In July 1921 a ceasefire and truce were declared after pressure from the United States and major figures close to the British government. Michael Collins was sent to London to negotiate a settlement. It was a disastrous decision. He was reluctant to go but Éamon De Valera, the 'President of the Irish Republic' and a highly skilled negotiator, after a secret meeting with the British Prime Minister Lloyd George, insisted that he should go.
When Collins signed the Anglo- Irish Treaty on 6th. December 1921, dividing Ireland and demanding an oath of allegiance to the British Crown, he remarked that he was signing his own death warrant. And he was correct.
The purist republicans  refused to comply with the terms of the Treaty and the Irish Civil War began.
Michael Collins was made Commander-in-Chief of the Irish Free State National Army.


Commander-in Chief of the Free State Army.
On a visit to his home in County Cork on August 22nd. 1922, against advice, his convoy was ambushed at Béal na Bláth and he was shot dead by his former comrades. It happened just a few miles from where he was born. He was 31 years old.

'They won't shoot me in my own county', he had insisted. How wrong can you be?



 









Our guides for most of our Michael Collins Experience were Mary and Graham Gosling  and Sonny O'Leary who is a great Collins enthusiast.
 Mary and Graham are the owners of and brains behind 'Gosling Gifts and Games' which they run from their beautiful house overlooking The Long Strand bay at Castlefreke.

                Left to right: Sonny, Graham, Mary, Mrs. S., Marian, Jim. at Béal na Bláth.

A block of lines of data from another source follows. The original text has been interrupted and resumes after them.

Lemma submitUpload_run id c :
  rCopies db !! id = Some c -> due now db (id, c) = true ->
  submitUpload jobID owner until now id c (db, []) =
    if negb (cCancel c) && archiveKept db (cBackup (cSource c))
    then (Ok (Some (Upload id)), (workerState KindRemoteCopy id c <[id := begun c]>, []))
    else (Ok None, (db, [])).
Proof using Hidle Hnew Hrefs.
  intros Hc Hdue. unfold submitUpload, submitted.
  set (tk := taken KindRemoteCopy c).
  assert (claimable now tk c = negb (cCancel c) && archiveKept db (cBackup (cSource c))) as Hcl.
  { unfold due in Hdue. cbn [snd] in Hdue. rewrite !andb_true_iff in Hdue. destruct Hdue as [[[[H1 H2] H3] H4] H5].
    unfold claimable. rewrite H1, H3. change (destTakes tk _) with (destTakes db (cDest (cSource c))). rewrite H4.
    change (archiveKept tk _) with (archiveKept db (cBackup (cSource c))). by destruct (negb (cCancel c)). }
  assert (claimed now tk c = begun c) as Hbg.
  { unfold claimed, begun. f_equal. unfold LockHolder, tk, taken.
    cbn [locks withLocks withBase rBase]. rewrite takeKeys_lookup, decide_True; [done|].
    apply claimKeys_elem. by left. }
  assert (TxClaimRemoteCopy now id (tk, []) =
    if claimable now tk c then (Ok tt, (withCopies <[id := begun c]> tk, [])) else (Err ErrRemoteUnavailable, (tk, []))) as Htx.
  { unfold TxClaimRemoteCopy, updateCopy, tbind. rewrite stmt_run. cbn [rCopies withBase]. change (rCopies tk) with (rCopies db).
    rewrite Hc. rewrite Hbg. by destruct (claimable now tk c). }
  rewrite Hcl in Htx. destruct (negb _ && _).
  - rewrite (ClaimRemoteJob_run _ _ _ _ _ _ _ (remote_keys_free _ id c) (withCopies <[id := begun c]> tk)); [reflexivity|exact Htx|exact Hnew|..|done|done|].
    + apply refOk_instance, kept_instance. unfold due in Hdue. by apply andb_true_iff in Hdue as [_ ?].
    + apply (workerState_refs KindRemoteCopy id c <[id := begun c]> (begun c)).
      intros k c' [[<- <-]|[_ Hk]]%lookup_insert_cases; [by right|by left].
  - erewrite ClaimRemoteJob_refused; [reflexivity|apply remote_keys_free|exact Htx].
Qed.
End Dispatching.

(** With a working database, free transfer locks and a fresh job, a turn of the
    worker starts the first cleanup due if its copy may be cleaned, else nothing;
    with no cleanup due it starts the first upload due unless that copy was
    cancelled or its archive is gone.  An upload started marks its copy uploading
    under the job that holds the transfer lock, counts the attempt and touches no
    other copy. *)
Theorem DispatchRemote_starts (jobID owner : string) (until now : Time) (db : RDB) :
  refsHeld db = true -> runs (rBase db) !! jobID = None ->
  locks (rBase db) !! RemoteLockKey = None -> (forall i, locks (rBase db) !! remoteInstanceKey i = None) ->
  exists w db', DispatchRemote jobID owner until now (db, []) = (Ok w, (db', [])) /\
    match DueRemoteCleanup now db, DueRemoteCopies now db with
    | Some (id, c), _ =>
        if cleanable db c
        then w = Some (Cleanup id) /\ rCopies db' = rCopies db /\ runningIn (rBase db') jobID
        else w = None /\ db' = db
    | None, Some (id, c) =>
        if negb (cCancel c) && archiveKept db (cBackup (cSource c))
        then w = Some (Upload id) /\ runningIn (rBase db') jobID /\ LockHolder RemoteLockKey (rBase db') = Some jobID /\
             (exists c', rCopies db' = <[id := c']> (rCopies db) /\ cSource c' = cSource c /\
                cStatus c' = RemoteCopyUploading /\ cJob c' = Some jobID /\ cAttempts c' = (cAttempts c + 1)%Z)
        else w = None /\ db' = db
    | None, None => w = None /\ db' = db
    end.
Proof.
  intros Hrefs Hnew Hl1 Hl2. pose proof (conj Hl1 Hl2) as Hidle. unfold DispatchRemote, orElse, tbind. rewrite readq_run.
  destruct (DueRemoteCleanup now db) as [[id c]|] eqn:Ecl.
  - apply head_filter_Some in Ecl as [Hdue Hin%elem_of_map_to_list]. cbn [fst snd] in *.
    assert (instanceKept db (cInstance (cSource c)) = true) as Hk.
    { unfold cleanupDue in Hdue. cbn [snd] in Hdue. rewrite !andb_true_iff in Hdue. tauto. }
    rewrite (submitCleanup_run jobID owner until now db Hrefs Hnew Hidle id c Hin Hk).
    destruct (cleanable db c); eexists _, _; (split; [reflexivity|]); [|done].
    split_and!; [done|done|apply worker_running].
  - rewrite readq_run. destruct (DueRemoteCopies now db) as [[id c]|] eqn:Eup; [|by eexists _, _].
    apply head_filter_Some in Eup as [Hdue Hin%elem_of_map_to_list].
    rewrite (submitUpload_run jobID owner until now db Hrefs Hnew Hidle id c Hin Hdue).
    destruct (_ && _); eexists _, _; (split; [reflexivity|]); [|done].
    split_and!; [done| | |by eexists].
    + apply worker_running.
    + unfold LockHolder, workerState. cbn [locks withLocks withRuns withBase rBase]. 
      rewrite takeKeys_lookup, decide_True; [done|]. apply claimKeys_elem. by left.
Qed.

(** ** Transfers *)

Lemma rbind_Ok {E A B} (r : result E A) (k : A -> result E B) b :
  rbind r k = Ok b -> exists a, r = Ok a /\ k a = Ok b.
Proof. destruct r; [eauto|done]. Qed.

Section Transfers.
Context `{RefJSONLaws, BackendLaws}.

(** Whether a run put the archive. *)
Definition archivePut (c : CopyRow) (db : RDB) : option Object :=
  match (let? _ := match rDests db !! cDest (cSource c) with
                   | Some d => if takes d then Ok tt else Err RConfiguration | None => Err RConfiguration end in
         let? _ := BackendFor (cDest (cSource c)) in
         let? _ := CheckBackend in
         let? _ := verifyRemoteSource c in
         putObject c) with
  | Ok o => Some o
  | Err _ => None
  end.

Lemma recordObjects_run id o m x db : rCopies db !! id = Some x ->
  recordObjects id o m (db, []) = (Ok (Ok tt), (withCopies <[id := setObjects (encodeRef o) (encodeRef m) x]> db, [])).
Proof. intros Hx. unfold recordObjects, SaveRemoteObjects, updateCopy, tbind. by rewrite stmt_run, Hx. Qed.

Definition archiveRef (c : CopyRow) : ObjectRef := mkRef (objectKey c) "".
Definition manifestRef (c : CopyRow) : ObjectRef := mkRef (manifestKey c) "".

(** What a run leaves of the copy's row [x]. *)
Lemma copyArchive_run id c x db : rCopies db !! id = Some x ->
  exists r, match archivePut c db with
    | None => (exists e, r = Err e) /\ copyArchive id c (db, []) = (Ok r, (db, []))
    | Some _ => exists m, (m = mkRef "" "" /\ (exists e, r = Err e) \/ m = manifestRef c /\ r = Ok tt) /\
        copyArchive id c (db, []) =
          (Ok r, (withCopies <[id := setObjects (encodeRef (archiveRef c)) (encodeRef m) x]> db, []))
    end.
Proof.
  intros Hx. unfold copyArchive, archivePut. rewrite readq_run. cbv beta iota.
  destruct (let? _ := _ in _) as [o|e] eqn:E; [|by eexists; split; [eexists|]].
  assert (Ref o = archiveRef c) as Ho.
  { apply rbind_Ok in E as (? & _ & E). apply rbind_Ok in E as (? & _ & E). apply rbind_Ok in E as (? & _ & E).
    apply rbind_Ok in E as (? & _ & E). exact (put_key _ _ _ E). }
  rewrite (recordObjects_run _ _ _ x) by done. rewrite Ho.
  destruct (let? info := statArchive c o in let? m := putManifest c in Ok (info, m)) as [[info m]|e] eqn:E2.
  - apply rbind_Ok in E2 as (i & Hi & E2). apply rbind_Ok in E2 as (m' & Hm & E2). cbv beta in E2. simplify_eq.
    assert (Ref info = archiveRef c) as ->.
    { unfold statArchive in Hi. destruct (Stat (Ref o)) as [y|] eqn:Es; [|done]. destruct (negb _); [done|].
      injection Hi as <-. rewrite (stat_key _ _ Es). by rewrite Ho. }
    assert (Ref m = manifestRef c) as ->.
    { unfold putManifest in Hm. destruct (manifestFile c); [|done]. destruct (Put _ _) as [o'|] eqn:Ep; [|done].
      destruct (Stat (Ref o')) as [y|] eqn:Es; [|done]. destruct (negb _); [done|]. injection Hm as <-.
      rewrite (stat_key _ _ Es). by rewrite (put_key _ _ _ Ep). }
    exists (Ok tt), (manifestRef c). split; [by right|].
    erewrite recordObjects_run by apply lookup_insert_eq. unfold withCopies. simpl. by rewrite insert_insert_eq.
  - exists (Err e), (mkRef "" ""). split; [left; by eauto|done].
Qed.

Sonny made his fortune as a cow inseminator and now owns the land where Michael Collins walked on Christmas Day 1921. Sonny very kindly gave me some 'cow inseminating gloves' for my birthday a couple of years ago. They have long sleeves, are made of transparent latex and come in several colours. Sonny says that he prefers the pink ones because they give more sensitivity. It would be fair to say that Sonny has had a hand in most of the cow pregnancies from Cork to Clonakilty and from Baltimore to Bantry.
Sonny and Claire (Mrs. O'Leary) invited us up to their house for a barbecue and drove us up the rough track that Michael Collins used to use, where there is a spectacular view down to the sea.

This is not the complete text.